Starting at the first line of the data below, retype every line up to and including the one containing "all: repeat case_match;".

(Collected data entries)
/---

(** X3.  A read method assigns no cache slot but its own.  The cache slots
    are the domain name, the namespace list, the proxies, the users, the
    entry of every namespace in the node map and the CA list of each kind;
    each of them other than the slot of the call holds after the call
    what it held before, whether the call was suppressed, failed or
    refreshed its slot.  (The failure timestamp is no cache slot: a failing
    read assigns it.) *)
Theorem read_keeps_other_slots (c : ReadCall) (i : SlotId)
    (cs : CachingAuthClient) (w : World Env) :
  i <> slot_of c ->
  slot_value i (client_after (read c cs w)) = slot_value i cs.
Proof.
  intros Hi. destruct (suppressed cs w) eqn:Hs.
  { by rewrite read_when_suppressed. }
  destruct (ap_read c (env w)) as [[v [e|]] e1] eqn:Hap.
  { erewrite read_when_failed by done. apply slot_value_set_lastErrorTime. }
  clear Hap. destruct c, i; open_read; rewrite Hs; cbn.
  all: repeat case_match; simplify_eq/=; try done.
  rewrite lookup_insert_ne; [done | congruence].
Qed.

(** X4.  A read attempted less than ten seconds after the recorded failure,
    and so also one attempted at or before it, changes nothing but the
    log: the client, the environment and the history of upstream calls are
    what they were and one warning is logged.  A read attempted later logs
    nothing. *)
Theorem suppressed_read_only_warns (c : ReadCall) (cs : CachingAuthClient)
    (w : World Env) :
  (time_Now (env w) < lastErrorTime cs + 10 * Second ->
   client_after (read c cs w) = cs /\
   world_after (read c cs w) =
     mkWorld (env w) (calls w) (warnings w ++ [backoffWarning])) /\
  (lastErrorTime cs + 10 * Second <= time_Now (env w) ->
   warnings (world_after (read c cs w)) = warnings w).
Proof.
  split.
  - intros Hlt%suppressed_true. by rewrite read_when_suppressed.
  - intros Hge%suppressed_false.
    destruct (ap_read c (env w)) as [[v [e|]] e1] eqn:Hap.
    + by erewrite read_when_failed.
    + destruct (read_when_refreshed c cs w v e1 Hge Hap) as (cs1 & -> & _).
      done.
Qed.
Lemma filter_loop_outcome (df : DataFrame)
    (items : list (string * list value)) :
  match filter_loop df items with
  | Ok _ => ∀ c vs, (c, vs) ∈ items → vs ≠ [] → is_Some (columns df !! c)
  | Raise e =>
      ∃ c vs, (c, vs) ∈ items ∧ vs ≠ [] ∧ columns df !! c = None
              ∧ e = Exn KeyError ("'" +:+ c +:+ "'")
  end.
Proof.
  revert df. induction items as [|[c vs] items IH]; intros df; simpl.
  - intros c vs Hin. by apply elem_of_nil in Hin.
  - destruct (is_empty vs) eqn:Hvs.
    + apply is_empty_true in Hvs as ->. specialize (IH df).
      destruct (filter_loop df items) as [result|e].
      * intros c' vs' Hin Hne.
        apply elem_of_cons in Hin as [[= -> ->]|Hin]; [done|]. by eapply IH.
      * destruct IH as (c' & vs' & Hin & ?). exists c', vs'.
        split; [by apply elem_of_cons; right|done].
    + apply is_empty_false in Hvs. unfold frame_getitem.
      destruct (columns df !! c) as [s|] eqn:Hcol; simpl.
      * specialize (IH (frame_mask df (isin s vs))).
        destruct (filter_loop _ items) as [result|e].
        -- intros c' vs' Hin Hne.
           apply elem_of_cons in Hin as [[= -> ->]|Hin]; [by rewrite Hcol|].
           eapply frame_mask_is_Some, IH; done.
        -- destruct IH as (c' & vs' & Hin & Hne & Hnone & ->).
           exists c', vs'. split; [by apply elem_of_cons; right|].
           split; [done|]. split; [|done].
           rewrite frame_mask_lookup in Hnone.
           by destruct (columns df !! c').
      * exists c, vs. split; [by apply elem_of_cons; left|done].
Qed.

(** X1: [filter_data_multi] fails only on a missing column that an entry
    with a non-empty list of values names, with the KeyError of that
    column; an entry with an empty list is passed over, missing column
    or not. *)
Theorem filter_data_multi_outcome (df : DataFrame)
    (filters_dict : list (string * list value)) :
  match filter_data_multi df filters_dict with
  | Ok _ =>
      ∀ c vs, (c, vs) ∈ filters_dict → vs ≠ [] → is_Some (columns df !! c)
  | Raise e =>
      ∃ c vs, (c, vs) ∈ filters_dict ∧ vs ≠ [] ∧ columns df !! c = None
              ∧ e = Exn KeyError ("'" +:+ c +:+ "'")
  end.
Proof. apply filter_loop_outcome. Qed.


Lemma select_sublist {A} (mask : list bool) (xs : list A) :
  select mask xs `sublist_of` xs.
Proof.
  revert xs. induction mask as [|b mask IH]; intros [|x xs]; simpl;
    try apply sublist_nil_l.
  destruct b; [by apply sublist_skip|by apply sublist_cons].
Qed.

(** X3: the filtered frame is well formed, has the columns of the frame
    it came from, no more rows, and in each column some of the cells of
    that column, in their order and of the same type. *)
Theorem filter_data_multi_shape (df result : DataFrame)
    (filters_dict : list (string * list value)) :
  wf_frame df →
  filter_data_multi df filters_dict = Ok result →
  wf_frame result
  ∧ nrows result ≤ nrows df
  ∧ dom (columns result) = dom (columns df)
  ∧ ∀ c s, columns df !! c = Some s →
      ∃ s', columns result !! c = Some s'
            ∧ series_values s' `sublist_of` series_values s
            ∧ match s, s' with
              | Float64 _, Float64 _ | Object _, Object _ => True
              | _, _ => False
              end.
Proof.
  intros Hwf Hrun. apply filter_data_multi_mask in Hrun as ->; [|done].
  split; [by apply frame_mask_wf|]. split; [|split].
  - simpl. etrans; [apply select_length_le|]. by rewrite length_seq.
  - simpl. apply dom_fmap_L.
  - intros c s Hcol. exists (Series_mask (row_mask df filters_dict) s).
    rewrite frame_mask_lookup, Hcol. split; [done|].
    rewrite series_values_mask. split; [apply select_sublist|].
    by destruct s.
Qed.

Lemma zip_with_andb_comm (m1 m2 : list bool) :
  zip_with andb m1 m2 = zip_with andb m2 m1.
Proof.
  revert m2. induction m1 as [|b1 m1 IH]; intros [|b2 m2]; simpl; try done.
  by rewrite andb_comm, IH.
Qed.

Lemma zip_with_andb_diag (mask : list bool) : zip_with andb mask mask = mask.
Proof.
  induction mask as [|b mask IH]; simpl; [done|].
  by rewrite andb_diag, IH.
Qed.
(* ===== verification/BitmapFacts.v ===== *)
(** * Properties of bitmaps

    A bitmap is read as the predicate [bit_of]; the searches find exactly the
    least (or greatest) bit, and the updates change exactly the bits of their
    range. *)

From stdpp Require Import base numbers list option.
From Stdlib Require Import ZArith Lia.
From S2P Require Import Prelude Bitmap.

(** ** The bits of a bitmap *)

Definition bit_of (map : bitmap) (i : Z) : bool :=
  match map !! Z.to_nat (i / 64) with
  | Some w => Z.testbit w (i mod 64)
  | None => false
  end.

Definition word (w : Z) : Prop := 0 <= w < 2 ^ 64.
Definition wf (map : bitmap) : Prop := Forall word map.

(** The map has room for [n] bits. *)
Definition room (map : bitmap) (n : Z) : Prop := wf map /\ n <= 64 * Z.of_nat (length map).

#[export] Instance word_dec w : Decision (word w).
Proof. unfold word. apply _. Defined.
#[export] Instance room_dec map n : Decision (room map n).
Proof. unfold room, wf. apply _. Defined.

Lemma word_bits_above w j : word w -> 64 <= j -> Z.testbit w j = false.
Proof. intros Hw Hj. by apply (testbit_above w 64). Qed.

Lemma word_of_bits w : 0 <= w -> (forall j, 64 <= j -> Z.testbit w j = false) -> word w.
Proof.
  intros H0 Hb. split; [done|]. destruct (Z.eq_dec w 0) as [->|Hne]; [lia|].
  apply Z.log2_lt_pow2; [lia|]. destruct (Z.lt_ge_cases (Z.log2 w) 64) as [|Hge]; [done|].
  specialize (Hb (Z.log2 w) Hge). rewrite Z.bit_log2 in Hb by lia. done.
Qed.

Lemma word_land w x : word w -> 0 <= x -> word (Z.land w x).
Proof.
  intros Hw Hx. apply word_of_bits; [apply Z.land_nonneg; left; apply Hw|].
  intros j Hj. by rewrite Z.land_spec, (word_bits_above w).
Qed.
Lemma word_lor w x : word w -> word x -> word (Z.lor w x).
Proof.
  intros Hw Hx. apply word_of_bits; [apply Z.lor_nonneg; split; [apply Hw|apply Hx]|].
  intros j Hj. by rewrite Z.lor_spec, !word_bits_above.
Qed.
Lemma word_lxor w x : word w -> word x -> word (Z.lxor w x).
Proof.
  intros Hw Hx. apply word_of_bits; [apply Z.lxor_nonneg; split; intros; [apply Hx|apply Hw]|].
  intros j Hj. by rewrite Z.lxor_spec, !word_bits_above.
Qed.

Lemma ULLONG_MAX_ones : ULLONG_MAX = Z.ones 64.
Proof. reflexivity. Qed.
Lemma word_max : word ULLONG_MAX.
Proof. unfold word, ULLONG_MAX. lia. Qed.
Lemma max_bits j : 0 <= j < 64 -> Z.testbit ULLONG_MAX j = true.
Proof. intros Hj. rewrite ULLONG_MAX_ones. by apply Z.ones_spec_low. Qed.

Lemma u64_bits z j : 0 <= j < 64 -> Z.testbit (u64 z) j = Z.testbit z j.
Proof. intros Hj. unfold u64. by rewrite Z.mod_pow2_bits_low by lia. Qed.
Lemma not64_bits w j : word w -> 0 <= j < 64 -> Z.testbit (not64 w) j = negb (Z.testbit w j).
Proof.
  intros Hw Hj. assert (E : not64 w = u64 (Z.lnot w)).
  { unfold not64, ULLONG_MAX, Z.lnot, u64, word in *. apply Z.mod_unique with (-1); lia. }
  rewrite E, u64_bits, Z.lnot_spec by lia. done.
Qed.

Lemma word_not64 w : word w -> word (not64 w).
Proof. unfold word, not64, ULLONG_MAX. lia. Qed.

Lemma word_u64 z : word (u64 z).
Proof. apply u64_range. Qed.

Lemma land_63 x : Z.land x (BITS_PER_LONG - 1) = x mod 64.
Proof. unfold BITS_PER_LONG. change (64 - 1) with (Z.ones 6). by rewrite Z.land_ones by lia. Qed.

Lemma bit_mask_bits nr j : 0 <= j < 64 -> Z.testbit (BIT_MASK nr) j = (j =? nr mod 64).
Proof.
  intros Hj. unfold BIT_MASK, BITS_PER_LONG. pose proof (Z.mod_pos_bound nr 64 ltac:(lia)) as Hr.
  rewrite u64_bits, Z.shiftl_1_l by lia. destruct (Z.eqb_spec j (nr mod 64)) as [->|Hne].
  - apply Z.pow2_bits_true. lia.
  - apply Z.pow2_bits_false. lia.
Qed.
Lemma word_bit_mask nr : word (BIT_MASK nr).
Proof. apply word_u64. Qed.

Lemma first_mask_bits s j : 0 <= j < 64 -> Z.testbit (BITMAP_FIRST_WORD_MASK s) j = (s mod 64 <=? j).
Proof.
  intros Hj. unfold BITMAP_FIRST_WORD_MASK. rewrite land_63, u64_bits, Z.shiftl_spec by lia.
  pose proof (Z.mod_pos_bound s 64 ltac:(lia)). destruct (Z.leb_spec (s mod 64) j).
  - apply max_bits. lia.
  - apply Z.testbit_neg_r. lia.
Qed.
Lemma word_first_mask s : word (BITMAP_FIRST_WORD_MASK s).
Proof. apply word_u64. Qed.

Lemma last_mask_bits n j : 0 <= j < 64 -> Z.testbit (BITMAP_LAST_WORD_MASK n) j = (j + (- n) mod 64 <? 64).
Proof.
  intros Hj. unfold BITMAP_LAST_WORD_MASK. rewrite land_63. pose proof (Z.mod_pos_bound (- n) 64 ltac:(lia)).
  rewrite Z.shiftr_spec by lia. destruct (Z.ltb_spec (j + - n mod 64) 64).
  - apply max_bits. lia.
  - apply word_bits_above; [apply word_max|lia].
Qed.
Lemma word_last_mask n : word (BITMAP_LAST_WORD_MASK n).
Proof.
  unfold BITMAP_LAST_WORD_MASK. rewrite land_63. pose proof (Z.mod_pos_bound (- n) 64 ltac:(lia)).
  rewrite Z.shiftr_div_pow2 by lia. unfold word, ULLONG_MAX.
  pose proof (Z.pow_pos_nonneg 2 (- n mod 64) ltac:(lia) ltac:(lia)).
  split; [apply Z.div_pos; lia|]. apply Z.div_lt_upper_bound; nia.
Qed.

Lemma word_zero_bits w : word w -> (forall j, 0 <= j < 64 -> Z.testbit w j = false) -> w = 0.
Proof.
  intros Hw Hb. apply Z.bits_inj'. intros j Hj. rewrite Z.bits_0.
  destruct (Z.lt_ge_cases j 64); [by apply Hb|by apply word_bits_above].
Qed.

(** ** First and last bit of a word *)

Lemma ctz_spec p :
  0 <= ctz p /\ Z.testbit (Zpos p) (ctz p) = true /\ forall j, 0 <= j < ctz p -> Z.testbit (Zpos p) j = false.
Proof.
  induction p as [p IH|p IH|]; simpl ctz; try (split_and!; [lia|done|intros; lia]).
  destruct IH as (IH1 & IH2 & IH3). rewrite Pos2Z.inj_xO. split_and!; [lia| |].
  - replace (1 + ctz p) with (Z.succ (ctz p)) by lia. by rewrite Z.double_bits_succ.
  - intros j Hj. destruct (Z.eq_dec j 0) as [->|Hne]; [by rewrite Z.testbit_even_0|].
    replace j with (Z.succ (j - 1)) by lia. rewrite Z.double_bits_succ. apply IH3. lia.
Qed.

Lemma ctz_divide p : 0 <= ctz p /\ (2 ^ ctz p | Zpos p).
Proof.
  induction p as [p IH|p IH|]; simpl; try (split; [lia|apply Z.divide_1_l]).
  destruct IH as [IH1 [k Hk]]. split; [lia|]. rewrite Z.pow_add_r by lia. exists k.
  rewrite Pos2Z.inj_xO, Hk. lia.
Qed.

Lemma ffs_ok x : 0 < x -> exists n, __ffs x = Ret n /\ 0 <= n /\ (2 ^ n | x).
Proof. intros Hx. destruct x; try lia. eexists. split; [done|]. apply ctz_divide. Qed.

Lemma ffs_spec w :
  word w -> w <> 0 ->
  exists b, __ffs w = Ret b /\ 0 <= b < 64 /\ Z.testbit w b = true /\ forall j, 0 <= j < b -> Z.testbit w j = false.
Proof.
  intros Hw Hne. destruct w as [|p|p]; [done| |unfold word in Hw; lia].
  destruct (ctz_spec p) as (H1 & H2 & H3). exists (ctz p). split_and!; [done|done| |done|done].
  destruct (Z.lt_ge_cases (ctz p) 64); [done|]. by rewrite word_bits_above in H2.
Qed.

Lemma fls_spec w :
  word w -> w <> 0 ->
  exists b, __fls w = Ret b /\ 0 <= b < 64 /\ Z.testbit w b = true /\ forall j, b < j < 64 -> Z.testbit w j = false.
Proof.
  intros Hw Hne. unfold __fls, word in *. rewrite (proj2 (Z.ltb_lt 0 w)) by lia.
  exists (Z.log2 w). split_and!; [done|apply Z.log2_nonneg| |apply Z.bit_log2; lia|].
  - apply Z.log2_lt_pow2; lia.
  - intros j Hj. apply Z.bits_above_log2; lia.
Qed.

(** ** Words of a bitmap *)

Lemma div_mod_64 i : i = 64 * (i / 64) + i mod 64 /\ 0 <= i mod 64 < 64.
Proof. split; [apply Z.div_mod; lia|apply Z.mod_pos_bound; lia]. Qed.

Lemma bit_of_word map w k j :
  0 <= k -> 0 <= j < 64 -> map !! Z.to_nat k = Some w -> bit_of map (64 * k + j) = Z.testbit w j.
Proof.
  intros Hk Hj E. unfold bit_of. replace ((64 * k + j) / 64) with k.
  2:{ apply Z.div_unique with j; lia. }
  replace ((64 * k + j) mod 64) with j by (apply Z.mod_unique with k; lia). by rewrite E.
Qed.

Lemma wf_lookup map k w : wf map -> map !! k = Some w -> word w.
Proof. intros Hw E. by apply (proj1 (Forall_lookup _ _) Hw k w). Qed.

Lemma rd_bits map k :
  wf map -> 0 <= k < Z.of_nat (length map) ->
  exists w, rd map k = Ret w /\ word w /\ map !! Z.to_nat k = Some w /\
    forall j, 0 <= j < 64 -> bit_of map (64 * k + j) = Z.testbit w j.
Proof.
  intros Hw Hk. destruct (rd_in_range map k Hk) as (w & Hr & E). exists w.
  split_and!; [done|by apply (wf_lookup map (Z.to_nat k))|done|].
  intros j Hj. apply bit_of_word; [lia|done|done].
Qed.

(** One word of a map changes. *)
Lemma modify_bits map k f :
  wf map -> 0 <= k < Z.of_nat (length map) -> (forall w, word w -> word (f w)) ->
  exists map', modify map k f = Ret map' /\ wf map' /\ length map' = length map /\
    forall i, 0 <= i -> bit_of map' i =
      if i / 64 =? k then
        match map !! Z.to_nat k with Some w => Z.testbit (f w) (i mod 64) | None => false end
      else bit_of map i.
Proof.
  intros Hw Hk Hf. destruct (rd_bits map k Hw Hk) as (w & E & Hww & El & _).
  unfold modify. rewrite E, bind_ret, wr_in_range by done. eexists. split; [done|].
  split_and!; [by apply Forall_insert; auto|by rewrite length_insert|].
  intros i Hi. unfold bit_of. pose proof (Z.div_pos i 64 Hi ltac:(lia)) as Hq.
  destruct (Z.eqb_spec (i / 64) k) as [<-|Hne].
  - rewrite list_lookup_insert_eq by lia. by rewrite El.
  - by rewrite list_lookup_insert_ne by lia.
Qed.

Lemma bit_index i nr : 0 <= i -> 0 <= nr -> (i / 64 =? nr / 64) && (i mod 64 =? nr mod 64) = (i =? nr).
Proof.
  intros Hi Hn. destruct (div_mod_64 i), (div_mod_64 nr).
  destruct (Z.eqb_spec (i / 64) (nr / 64)), (Z.eqb_spec (i mod 64) (nr mod 64)), (Z.eqb_spec i nr); lia || done.
Qed.

Lemma word_index nr (map : bitmap) : 0 <= nr < 64 * Z.of_nat (length map) -> 0 <= nr / 64 < Z.of_nat (length map).
Proof. intros H. destruct (div_mod_64 nr). lia. Qed.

\---

→ **RESPONSE BOX**
(** X3.  A read method assigns no cache slot but its own.  The cache slots
    are the domain name, the namespace list, the proxies, the users, the
    entry of every namespace in the node map and the CA list of each kind;
    each of them other than the slot of the call holds after the call
    what it held before, whether the call was suppressed, failed or
    refreshed its slot.  (The failure timestamp is no cache slot: a failing
    read assigns it.) *)
Theorem read_keeps_other_slots (c : ReadCall) (i : SlotId)
    (cs : CachingAuthClient) (w : World Env) :
  i <> slot_of c ->
  slot_value i (client_after (read c cs w)) = slot_value i cs.
Proof.
  intros Hi. destruct (suppressed cs w) eqn:Hs.
  { by rewrite read_when_suppressed. }
  destruct (ap_read c (env w)) as [[v [e|]] e1] eqn:Hap.
  { erewrite read_when_failed by done. apply slot_value_set_lastErrorTime. }
  clear Hap. destruct c, i; open_read; rewrite Hs; cbn.
  all: repeat case_match; simplify_eq/=; try done.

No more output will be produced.